Por su parte, Barlini (Antonio Sabato) es la réplica a Sarti. Italiano y mucho más joven, es arrogante y machista. Dista aún mucho de darse cuenta, como lo hacen Sarti, Stoddard y Aron, de la estupidez inherente de su forma de vida o de jugarse la vida. Barlini nos cae bien por sus explosiones de vitalidad, su magnetismo de juerguista, pero también nos echa para atrás su egoísmo (mal endémico entre los pilotos), que se desarrolla durante su relación sentimental con el personaje de Lisa, que encarna Françoise Hardy, quien sufre la ignominia de que el guionista solo la saque a relucir para mostrar a cámara su serena belleza y soltar un par de frases con su marcado acento francés. El personaje de Lisa, como los de Pat y Louise, expresa un individualismo e independencia que choca de frente con la arrogancia propia de sus contrapartes masculinos; un brillo inédito para el momento de filmación.
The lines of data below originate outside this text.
(** [New] makes no call but its one [CreateFile], if it makes a call. *)
Lemma New_log (filename : string) os l e os' :
  New filename os = Some ((l, e), os') →
  ∃ cs, calls os' = calls os ++ cs ∧
    ∀ c, c ∈ cs → ∃ path access mode createmode attrs h err,
      c = CallCreateFile path access mode createmode attrs h err.
Proof.
  unfold New, syscall_UTF16PtrFromString.
  destruct (existsb _ _); simpl.
  { intros [_ <-]%ret_Some. exists []. rewrite app_nil_r.
    split; [done|]. by intros c ?%elem_of_nil. }
  intros ([h err] & os1 & Hcf & Hrest)%bind_Some.
  assert (os' = os1) as ->.
  { destruct (negb (error_eqb err nil));
      by apply ret_Some in Hrest as [_ <-]. }
  exists [CallCreateFile filename (Z.lor GENERIC_READ GENERIC_WRITE)
            (Z.lor FILE_SHARE_READ FILE_SHARE_WRITE) CREATE_NEW
            FILE_FLAG_OVERLAPPED h err].
  split.
  - unfold syscall_CreateFile in Hcf. simpl in Hcf.
    repeat (match type of Hcf with
            | context [match ?x with _ => _ end] => destruct x
            end; simpl in Hcf);
      injection Hcf as <- <- <-; reflexivity.
  - intros c ->%list_elem_of_singleton. by eexists _, _, _, _, _, _, _.
Qed.

(** A name with a NUL in it is refused before any call is made. *)
Lemma New_NUL (filename : string) os :
  existsb (Ascii.eqb Ascii.zero) (String.list_ascii_of_string filename) = true →
  New filename os = Some ((0, Some (Errno EINVAL)), os).
Proof. unfold New, syscall_UTF16PtrFromString. by intros ->. Qed.




End Facts.
End WindowsMore.

(** ** The package's contract *)

Module Contract.

Section Flock.
Import Unix UnixFacts.
Context `{Platform}.

(** C5. On the flock backend, [LockWithTimeout] makes one non-blocking lock
    attempt before any elapsed-time check, for every timeout, zero and
    negative included: whatever the environment does, the calls of a run of
    one turn or more start with the reading of the clock that records the
    start, followed at once by the request.  Consequently a call on a lock
    no one holds returns [nil] whatever the timeout, after those two calls
    and holding the lock. *)
Theorem attempt_precedes_every_check
    (l : Lock) (timeout : Duration) (os : OS) (fuel : nat) :
  (∃ c os' e cs,
      LockWithTimeout_loop (S fuel) l timeout 0 os = Some (c, os') ∧
      calls os' = calls os ++ CallNow (tick os) :: CallFlock l EXNB e :: cs) ∧
  (∀ path,
      ready os l path →
      (∀ c, clock os ≤ c → rival_holds os path c = false) →
      ∃ os',
        Lock_LockWithTimeout (S fuel) l timeout os = Some (nil, os') ∧
        calls os' = calls os ++ [CallNow (tick os); CallFlock l EXNB nil] ∧
        flocks os' !! path = Some l).
Proof.
  set (os0 := returns (tick os) (CallNow (tick os)) os).
  split.
  - destruct (attempt_returns l (tick os) os0) as (c1 & os1 & Hatt).
    pose proof (attempt_spec _ _ _ _ _ Hatt) as (e & os2 & Hflock & Hcases).
    pose proof (flock_calls _ _ _ _ _ Hflock) as Hc2.
    assert (Hc1 : ∃ cs1, calls os1 = calls os ++
                   CallNow (tick os) :: CallFlock l EXNB e :: cs1).
    { destruct Hcases as [(_ & _ & ->)|[(_ & _ & ->)|(_ & _ & ->)]]; simpl;
        rewrite Hc2; simpl; rewrite <- !app_assoc; eauto. }
    destruct Hc1 as (cs1 & Hc1).
    destruct c1 as [e1|t1].
    + exists (inl e1), os1, e, cs1. split; [|done].
      simpl. apply bind_Some. exists (inl e1), os1. by rewrite body_first.
    + destruct (loop_returns fuel l timeout t1 os1) as (c & os' & Hloop).
      pose proof (loop_log _ _ _ _ _ _ _ Hloop) as (_ & cs & Hcs & _).
      exists c, os', e, (cs1 ++ cs). split.
      * simpl. apply bind_Some. exists (inr t1), os1. by rewrite body_first.
      * rewrite Hcs, Hc1, <- app_assoc. done.
  - intros path Hready Hfree.
    destruct (attempt_free l path (tick os) os0) as (os' & Hatt & Hcalls & Hheld & _).
    { by apply ready_now. }
    { rewrite (rival_frame os os0) by apply frame_returns, tick_ge.
      apply Hfree. pose proof (tick_ge os). pose proof (tick_ge os0) as Ht0.
      unfold os0 in Ht0 at 1. simpl in Ht0. lia. }
    exists os'. split_and!; [|by rewrite Hcalls; simpl; rewrite <- app_assoc|done].
    apply LockWithTimeout_loop_inl. simpl. apply bind_Some.
    exists (inl nil), os'. by rewrite body_first.
Qed.

(** C8. On the flock backend, [LockWithTimeout] returns the sentinel only
    when the timeout is strictly positive and the time elapsed since the
    start it recorded just before its first attempt strictly exceeds the
    timeout: the run ends on an elapsed-time check that read more than the
    timeout, and on return the clock is more than the timeout past that
    start, hence past the instant of the call. *)
Theorem sentinel_only_past_the_deadline
    (fuel : nat) (l : Lock) (timeout : Duration) (os os' : OS) :
  Lock_LockWithTimeout fuel l timeout os = Some (ErrTimeout, os') →
  0 < timeout ∧
  timeout < clock os' - tick os ∧
  timeout < clock os' - clock os ∧
  ∃ e cs t d,
    calls os' = calls os ++ CallNow (tick os) :: CallFlock l EXNB e :: cs ∧
    last cs = Some (CallSince t d) ∧ timeout < d.
Proof.
  intros Hrun%LockWithTimeout_loop_inl.
  destruct fuel as [|k]; [by apply ret_Some in Hrun as [? _]|].
  simpl in Hrun. apply bind_Some in Hrun as (c1 & os1 & Hb & Hrest).
  rewrite body_first in Hb.
  set (os0 := returns (tick os) (CallNow (tick os)) os) in *.
  apply attempt_spec in Hb as (e & os2 & Hflock & Hcases).
  pose proof (flock_frame _ _ _ _ _ Hflock) as (_ & _ & _ & _ & _ & Hclk2).
  pose proof (flock_calls _ _ _ _ _ Hflock) as Hc2.
  destruct Hcases as [(_ & -> & _)|[([n [-> _]] & -> & _)|(-> & -> & ->)]].
  { by apply ret_Some in Hrest as [? _]. }
  { by apply ret_Some in Hrest as [? _]. }
  pose proof (loop_timeout _ _ _ _ _ _ Hrest) as [Hpos Hlate].
  pose proof (loop_log _ _ _ _ _ _ _ Hrest) as (_ & cs & Hcs & Hlog).
  apply run_log_timeout in Hlog as (t & d & Hlast & Hd).
  assert (Hstart : timeout < clock os' - tick os).
  { apply Hlate; [|by right]. simpl. pose proof (tick_ge os2).
    simpl in Hclk2. unfold Millisecond. lia. }
  pose proof (tick_ge os).
  split_and!; [done | done | lia |].
  exists WouldBlock, (CallSleep (50 * Millisecond) :: cs), t, d.
  split_and!; [| |done].
  - rewrite Hcs. simpl. rewrite Hc2. simpl. rewrite <- !app_assoc. done.
  - rewrite last_cons, Hlast. done.
Qed.

(** C10. On the flock backend, for every timeout less than or equal to
    zero [LockWithTimeout] never returns the sentinel: a run that returns
    gives [nil] or an errno other than [EWOULDBLOCK].  While another process
    holds the lock the run does not return: after any number of turns it is
    still looping, having logged one refused request and one sleep of 50ms
    per turn, so that a timeout that is not positive blocks for ever. *)
Theorem unbounded_when_timeout_not_positive
    (l : Lock) (timeout : Duration) (os : OS) :
  timeout ≤ 0 →
  (∀ fuel e os',
      Lock_LockWithTimeout fuel l timeout os = Some (e, os') →
      e ≠ ErrTimeout ∧
      (e = nil ∨ ∃ n, e = Some (Errno n) ∧ n ≠ EWOULDBLOCK)) ∧
  (∀ path,
      ready os l path → 0 < clock os →
      (∀ c, clock os ≤ c → rival_holds os path c = true) →
      ∀ fuel,
        Lock_LockWithTimeout fuel l timeout os = None ∧
        ∃ os',
          LockWithTimeout_loop (S fuel) l timeout 0 os =
            Some (inr (tick os), os') ∧
          calls os' = calls os ++ CallNow (tick os) ::
            mjoin (replicate (S fuel) [CallFlock l EXNB WouldBlock;
                                      CallSleep (50 * Millisecond)]) ∧
          clock os + Z.of_nat (S fuel) * (50 * Millisecond) ≤ clock os').
Proof.
  intros Hto. split.
  - intros fuel e os' Hrun%LockWithTimeout_loop_inl.
    apply loop_log in Hrun as (_ & cs & _ & Hlog).
    apply run_log_result in Hlog as [[_ ?]|[->|(n & -> & Hn)]]; [lia | |].
    + split; [done | by left].
    + split; [done | right; eauto].
  - intros path Hready Hclock Hheld.
    set (os0 := returns (tick os) (CallNow (tick os)) os).
    pose proof (tick_ge os) as Htick.
    assert (Hturns : ∀ fuel, ∃ os',
      LockWithTimeout_loop (S fuel) l timeout 0 os = Some (inr (tick os), os') ∧
      calls os' = calls os ++ CallNow (tick os) ::
        mjoin (replicate (S fuel) [CallFlock l EXNB WouldBlock;
                                  CallSleep (50 * Millisecond)]) ∧
      clock os + Z.of_nat (S fuel) * (50 * Millisecond) ≤ clock os').
    { intros fuel.
      destruct (attempt_contended l path (tick os) os0) as
        (os1 & Hatt & Hc1 & Hfr1 & Hfl1 & Hclk1).
      { by apply ready_now. }
      { rewrite (rival_frame os os0) by apply frame_returns, tick_ge.
        apply Hheld. pose proof (tick_ge os0) as Ht0.
        unfold os0 in Ht0 at 1. simpl in Ht0. lia. }
      assert (Hfr0 : frame os os0) by apply frame_returns, tick_ge.
      destruct (loop_contended fuel l path timeout (tick os) os1) as
        (os' & Hloop & Hcs & Hclk); [lia | done | | |].
      { eapply ready_frame; [by apply ready_now | done..]. }
      { intros c Hc. rewrite (rival_frame os0 os1), (rival_frame os os0) by done.
        apply Hheld. simpl in Hclk1. unfold Millisecond in *. lia. }
      exists os'. split_and!.
      - simpl. apply bind_Some. exists (inr (tick os)), os1.
        by rewrite body_first.
      - rewrite Hcs, Hc1. simpl. rewrite <- !app_assoc. done.
      - simpl in Hclk1. unfold Millisecond in *. lia. }
    intros fuel. split; [|apply Hturns].
    unfold Lock_LockWithTimeout. destruct fuel as [|k]; [done|].
    by destruct (Hturns k) as (os' & -> & _).
Qed.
La historia saca a relucir las virtudes y defectos del deporte del automovilismo y sus practicantes. Es una declaración de amor hacia éste, pero también un grito desesperado y acusador contra todo lo negativo que esta forma de entretener despierta en aquellos más entregados a los más bajos instintos: la posibilidad de ver en directo una muerte. A fin de cuentas, como en una corrida de toros, muchos espectadores esperan, aún en un subconsciente escandaloso e inconfesable, estar presentes en el momento en el que el hombre cae, no solo cuando triunfa sobre la metafórica oscuridad. 

Esta irrefragable realidad amarga la boca de los protagonistas, tanto hombres como mujeres.

La película es muy larga para los estándares comunes actuales, acercándose a las tres horas al incluir no pocas escenas de grandes premios, donde los productores echaron toda la carne en el asador, no limitándose a las cámaras fijas distribuidas por el circuito o instaladas en helicópteros. Varios bólidos cuentan con estos aparatos de filmación y nos permiten, como en la actualidad, tener visiones frontales, laterales, traseras e, incluso, subjetivas o desde el morro del vehículo. Y, salvo en el caso del actor Bedford, podemos identificar a los actores al volante y en acción real no trucada.

Sin embargo, no todas las carreras retratadas merecieron el mismo tratamiento de dirección y montaje. Me apena que no se filmara en el Infierno verde de Nürburgring, a pesar de que es un premio que se menciona en varias ocasiones, aunque sí se recogen los trazados de Mónaco, Spa, Zandvoort, Brands Hatch y Monza. Los mejores filmados y montados serán los de Spa y Monza, siendo que en otros se abusa un poco de experimentación, de pantallas partidas y juegos de imágenes que no convencen.

El apartado musical se delegó al compositor Maurice Jarre, cuyos trabajos eran conocidos y populares; empero, con sus partituras para «Grand Prix», si uno cierra los ojos mientras suenan los acordes de la pieza central de la película, aseguraría que está escuchando la banda sonora original de «Doctor Zhivago» (1965), con la única inclusión de notas que quieren hacer recordar al rugido de los motores.

Como todas las cintas dedicadas al mundo del automovilismo, ésta es una que gustará y mucho a aquellos que sean apasionados del deporte, siendo que al resto de espectadores les sobrará mucho metraje, importándoles poco lo vibrante que sea.